What is being asked: Repeat the entries. Each one must match exactly.

'''

(** One sensor entry of [all_sensors_data.json]. *)
Record Sensor : Set := mkSensor {
  sensorid : Z;
  sensor_parameter_name : string;
  sensor_units : string;
  sensor_display_name : string
}.

(** The value stored per sensor id in [sensor_parameters]. *)
Record SensorInfo : Set := mkSensorInfo {
  parameter_name : string;
  units : string;
  display_name : string
}.

Definition sensor_info (sensor : Sensor) : SensorInfo :=
  {| parameter_name := sensor_parameter_name sensor;
     units := sensor_units sensor;
     display_name := sensor_display_name sensor |}.

(** The nested loop that fills [sensor_parameters]; the data is a list of
    locations, each with its list of sensors. *)
Definition build_sensor_parameters (sensor_parameters_data : list (list Sensor))
  : gmap Z SensorInfo :=
  foldl (fun sensor_parameters sensors =>
           foldl (fun sensor_parameters sensor =>
                    <[sensorid sensor := sensor_info sensor]> sensor_parameters)
                 sensor_parameters sensors)
        ∅ sensor_parameters_data.

(** ** [fetch_location_data] *)

(** One entry of the ['results'] of the API: the instant parsed from
    [result['datetime']['utc']], the sensor id and the value.  Every entry
    is taken to carry these fields. *)
Record ApiResult : Set := mkApiResult {
  result_utc : Z;
  result_sensorsId : Z;
  result_value : Q
}.

(** What the request yields: an exception of the [requests] library, or
    the decoded body, whose ['results'] key may be missing. *)
Inductive Response : Set :=
  | RequestException
  | Json (results : option (list ApiResult)).

(** [.date()] of an instant counted in microseconds on the UTC time line:
    the number of its day. *)
Definition date (t : Z) : Z := t / 86400000000.

(** [api_keys[api_index % len(api_keys)]] *)
Definition select_api_key (api_keys : list string) (api_index : Z) : outcome string :=
  if Nat.eqb (length api_keys) 0 then Raise ZeroDivisionError
  else match api_keys !! Z.to_nat (api_index mod Z.of_nat (length api_keys)) with
       | Some key => Return key
       | None => Raise IndexError
       end.

(** The row appended for a result; a sensor id outside the catalog gets
    the parameter ['unknown'] and the unit ['N/A']. *)
Definition result_row (sensor_parameters : gmap Z SensorInfo) (result : ApiResult)
  : Reading :=
  let parameter_info := sensor_parameters !! result_sensorsId result in
  {| datetime_utc := result_utc result;
     parameter := from_option parameter_name "unknown" parameter_info;
     value := result_value result;
     unit := from_option units "N/A" parameter_info;
     sensor_id := result_sensorsId result |}.

(** [http_get key location_id] stands for the request sent with the key
    in its header, [api_index] for the draw of [random.randint(0, 10)] and
    [now] for the clock.  The key is selected before the [try]; within it
    only an exception of the request is caught. *)
Definition fetch_location_data (http_get : string -> Z -> Response)
    (api_keys : list string) (sensor_parameters : gmap Z SensorInfo)
    (api_index now : Z) (location_id : Z) : outcome (list Reading) :=
  key ← select_api_key api_keys api_index;
  let today_utc := date now in
  let yesterday_utc := today_utc - 1 in
  match http_get key location_id with
  | RequestException => Return []
  | Json results =>
      Return (omap (fun result =>
                      let utc_date := date (result_utc result) in
                      if bool_decide (utc_date = today_utc)
                         || bool_decide (utc_date = yesterday_utc)
                      then Some (result_row sensor_parameters result)
                      else None)
                   (default [] results))
  end.

(** ** The callback [update_info_panel] *)

Record Location : Set := mkLocation {
  location_id : Z;
  location_name : string
}.

(** [locations_df['location_name'].iloc[0]] *)
Definition first_location_name (locations_df : list Location) : outcome string :=
  match locations_df with
  | [] => Raise IndexError
  | l :: _ => Return (location_name l)
  end.

(** [if not selected_location: selected_location = ...]; the stored value
    is a string or [None]. *)
Definition default_location (locations_df : list Location)
    (selected_location : option string) : outcome string :=
  match selected_location with
  | Some name =>
      if String.eqb name "" then first_location_name locations_df
      else Return name
  | None => first_location_name locations_df
  end.

(** [locations_df[locations_df['location_name'] == selected_location].iloc[0]] *)
Definition location_row (locations_df : list Location) (selected_location : string)
  : outcome Location :=
  match filter (fun l => location_name l = selected_location) locations_df with
  | [] => Raise IndexError
  | l :: _ => Return l
  end.

(** The outputs of the callback that the computation determines: the
    title and the data of the panel ([None]: "No Data Available"). *)
Record InfoPanel : Set := mkInfoPanel {
  location_title : string;
  panel : option AqiResult
}.

Definition update_info_panel_callback (http_get : string -> Z -> Response)
    (api_keys : list string) (sensor_parameters : gmap Z SensorInfo)
    (locations_df : list Location) (api_index now : Z)
    (selected_location : option string) : outcome InfoPanel :=
  selected ← default_location locations_df selected_location;
  row ← location_row locations_df selected;
  location_data ← fetch_location_data http_get api_keys sensor_parameters
                    api_index now (location_id row);
  result ← update_info_panel location_data;
  Return (mkInfoPanel selected result).

(** ** Colours of the gauge *)

Definition colors : gmap string string :=
  list_to_map
    [ ("background", "#000000"); ("card", "#000000"); ("text", "#E0E0E0");
      ("accent", "#EA7300"); ("dot", "#d96b00"); ("grid", "#444444");
      ("aqi_good", "limegreen"); ("aqi_moderate", "gold");
      ("aqi_poor", "orange"); ("aqi_unhealthy", "orangered");
      ("aqi_severe", "red"); ("aqi_hazardous", "darkred") ].

(** [{...}.get(category, colors['text'])]; every key read from [colors]
    is one of its literal entries. *)
Definition category_color (category : string) : string :=
  let by_category : gmap string string :=
    list_to_map
      [ ("Good", colors !!! "aqi_good"); ("Moderate", colors !!! "aqi_moderate");
        ("Poor", colors !!! "aqi_poor"); ("Unhealthy", colors !!! "aqi_unhealthy");
        ("Severe", colors !!! "aqi_severe"); ("Hazardous", colors !!! "aqi_hazardous") ] in
  default (colors !!! "text") (by_category !! category).

(** The ['steps'] of the gauge: range and colour. *)
Definition gauge_steps : list (Z * Z * string) :=
  [ (0, 50, colors !!! "aqi_good"); (50, 100, colors !!! "aqi_moderate");
    (100, 150, colors !!! "aqi_poor"); (150, 200, colors !!! "aqi_unhealthy");
    (200, 300, colors !!! "aqi_severe"); (300, 500, colors !!! "aqi_hazardous") ].

(** * Properties *)

(** ** Rounding *)

Section Rounding.

Lemma round_floor_or_next (x : Q) :
  round x = Qfloor x \/ round x = Qfloor x + 1.
Proof.
  unfold round.
  destruct (x - inject_Z (Qfloor x) ?= 1 # 2)%Q; auto.
  destruct (Z.even (Qfloor x)); auto.
Qed.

'''

Reply to the task:
(** One sensor entry of [all_sensors_data.json]. *)
Record Sensor : Set := mkSensor {
  sensorid : Z;
  sensor_parameter_name : string;
  sensor_units : string;
  sensor_display_name : string
}.

(** The value stored per sensor id in [sensor_parameters]. *)
Record SensorInfo : Set := mkSensorInfo {
  parameter_name : string;
  units : string;
  display_name : string
}.

Definition sensor_info (sensor : Sensor) : SensorInfo :=
  {| parameter_name := sensor_parameter_name sensor;
     units := sensor_units sensor;
     display_name := sensor_display_name sensor |}.

(** The nested loop that fills [sensor_parameters]; the data is a list of
    locations, each with its list of sensors. *)
Definition build_sensor_parameters (sensor_parameters_data : list (list Sensor))
  : gmap Z SensorInfo :=
  foldl (fun sensor_parameters sensors =>
           foldl (fun sensor_parameters sensor =>
                    <[sensorid sensor := sensor_info sensor]> sensor_parameters)
                 sensor_parameters sensors)
        ∅ sensor_parameters_data.

(** ** [fetch_location_data] *)

(** One entry of the ['results'] of the API: the instant parsed from
    [result['datetime']['utc']], the sensor id and the value.  Every entry
    is taken to carry these fields. *)
Record ApiResult : Set := mkApiResult {
  result_utc : Z;
  result_sensorsId : Z;
  result_value : Q
}.

(** What the request yields: an exception of the [requests] library, or
    the decoded body, whose ['results'] key may be missing. *)
Inductive Response : Set :=
  | RequestException
  | Json (results : option (list ApiResult)).

(** [.date()] of an instant counted in microseconds on the UTC time line:
    the number of its day. *)
Definition date (t : Z) : Z := t / 86400000000.

(** [api_keys[api_index % len(api_keys)]] *)
Definition select_api_key (api_keys : list string) (api_index : Z) : outcome string :=
  if Nat.eqb (length api_keys) 0 then Raise ZeroDivisionError
  else match api_keys !! Z.to_nat (api_index mod Z.of_nat (length api_keys)) with
       | Some key => Return key
       | None => Raise IndexError
       end.

(** The row appended for a result; a sensor id outside the catalog gets
    the parameter ['unknown'] and the unit ['N/A']. *)
Definition result_row (sensor_parameters : gmap Z SensorInfo) (result : ApiResult)
  : Reading :=
  let parameter_info := sensor_parameters !! result_sensorsId result in
  {| datetime_utc := result_utc result;
     parameter := from_option parameter_name "unknown" parameter_info;
     value := result_value result;
     unit := from_option units "N/A" parameter_info;
     sensor_id := result_sensorsId result |}.

(** [http_get key location_id] stands for the request sent with the key
    in its header, [api_index] for the draw of [random.randint(0, 10)] and
    [now] for the clock.  The key is selected before the [try]; within it
    only an exception of the request is caught. *)
Definition fetch_location_data (http_get : string -> Z -> Response)
    (api_keys : list string) (sensor_parameters : gmap Z SensorInfo)
    (api_index now : Z) (location_id : Z) : outcome (list Reading) :=
  key ← select_api_key api_keys api_index;
  let today_utc := date now in
  let yesterday_utc := today_utc - 1 in
  match http_get key location_id with
  | RequestException => Return []
  | Json results =>
      Return (omap (fun result =>
                      let utc_date := date (result_utc result) in
                      if bool_decide (utc_date = today_utc)
                         || bool_decide (utc_date = yesterday_utc)
                      then Some (result_row sensor_parameters result)
                      else None)
                   (default [] results))
  end.

(** ** The callback [update_info_panel] *)

Record Location : Set := mkLocation {
  location_id : Z;
  location_name : string
}.

(** [locations_df['location_name'].iloc[0]] *)
Definition first_location_name (locations_df : list Location) : outcome string :=
  match locations_df with
  | [] => Raise IndexError
  | l :: _ => Return (location_name l)
  end.

(** [if not selected_location: selected_location = ...]; the stored value
    is a string or [None]. *)
Definition default_location (locations_df : list Location)
    (selected_location : option string) : outcome string :=
  match selected_location with
  | Some name =>
      if String.eqb name "" then first_location_name locations_df
      else Return name
  | None => first_location_name locations_df
  end.

(** [locations_df[locations_df['location_name'] == selected_location].iloc[0]] *)
Definition location_row (locations_df : list Location) (selected_location : string)
  : outcome Location :=
  match filter (fun l => location_name l = selected_location) locations_df with
  | [] => Raise IndexError
  | l :: _ => Return l
  end.

(** The outputs of the callback that the computation determines: the
    title and the data of the panel ([None]: "No Data Available"). *)
Record InfoPanel : Set := mkInfoPanel {
  location_title : string;
  panel : option AqiResult
}.

Definition update_info_panel_callback (http_get : string -> Z -> Response)
    (api_keys : list string) (sensor_parameters : gmap Z SensorInfo)
    (locations_df : list Location) (api_index now : Z)
    (selected_location : option string) : outcome InfoPanel :=
  selected ← default_location locations_df selected_location;
  row ← location_row locations_df selected;
  location_data ← fetch_location_data http_get api_keys sensor_parameters
                    api_index now (location_id row);
  result ← update_info_panel location_data;
  Return (mkInfoPanel selected result).

(** ** Colours of the gauge *)

Definition colors : gmap string string :=
  list_to_map
    [ ("background", "#000000"); ("card", "#000000"); ("text", "#E0E0E0");
      ("accent", "#EA7300"); ("dot", "#d96b00"); ("grid", "#444444");
      ("aqi_good", "limegreen"); ("aqi_moderate", "gold");
      ("aqi_poor", "orange"); ("aqi_unhealthy", "orangered");
      ("aqi_severe", "red"); ("aqi_hazardous", "darkred") ].

(** [{...}.get(category, colors['text'])]; every key read from [colors]
    is one of its literal entries. *)
Definition category_color (category : string) : string :=
  let by_category : gmap string string :=
    list_to_map
      [ ("Good", colors !!! "aqi_good"); ("Moderate", colors !!! "aqi_moderate");
        ("Poor", colors !!! "aqi_poor"); ("Unhealthy", colors !!! "aqi_unhealthy");
        ("Severe", colors !!! "aqi_severe"); ("Hazardous", colors !!! "aqi_hazardous") ] in
  default (colors !!! "text") (by_category !! category).

(** The ['steps'] of the gauge: range and colour. *)
Definition gauge_steps : list (Z * Z * string) :=
  [ (0, 50, colors !!! "aqi_good"); (50, 100, colors !!! "aqi_moderate");
    (100, 150, colors !!! "aqi_poor"); (150, 200, colors !!! "aqi_unhealthy");
    (200, 300, colors !!! "aqi_severe"); (300, 500, colors !!! "aqi_hazardous") ].

(** * Properties *)

(** ** Rounding *)

Section Rounding.

Lemma round_floor_or_next (x : Q) :
  round x = Qfloor x \/ round x = Qfloor x + 1.
Proof.
  unfold round.
  destruct (x - inject_Z (Qfloor x) ?= 1 # 2)%Q; auto.
  destruct (Z.even (Qfloor x)); auto.
Qed.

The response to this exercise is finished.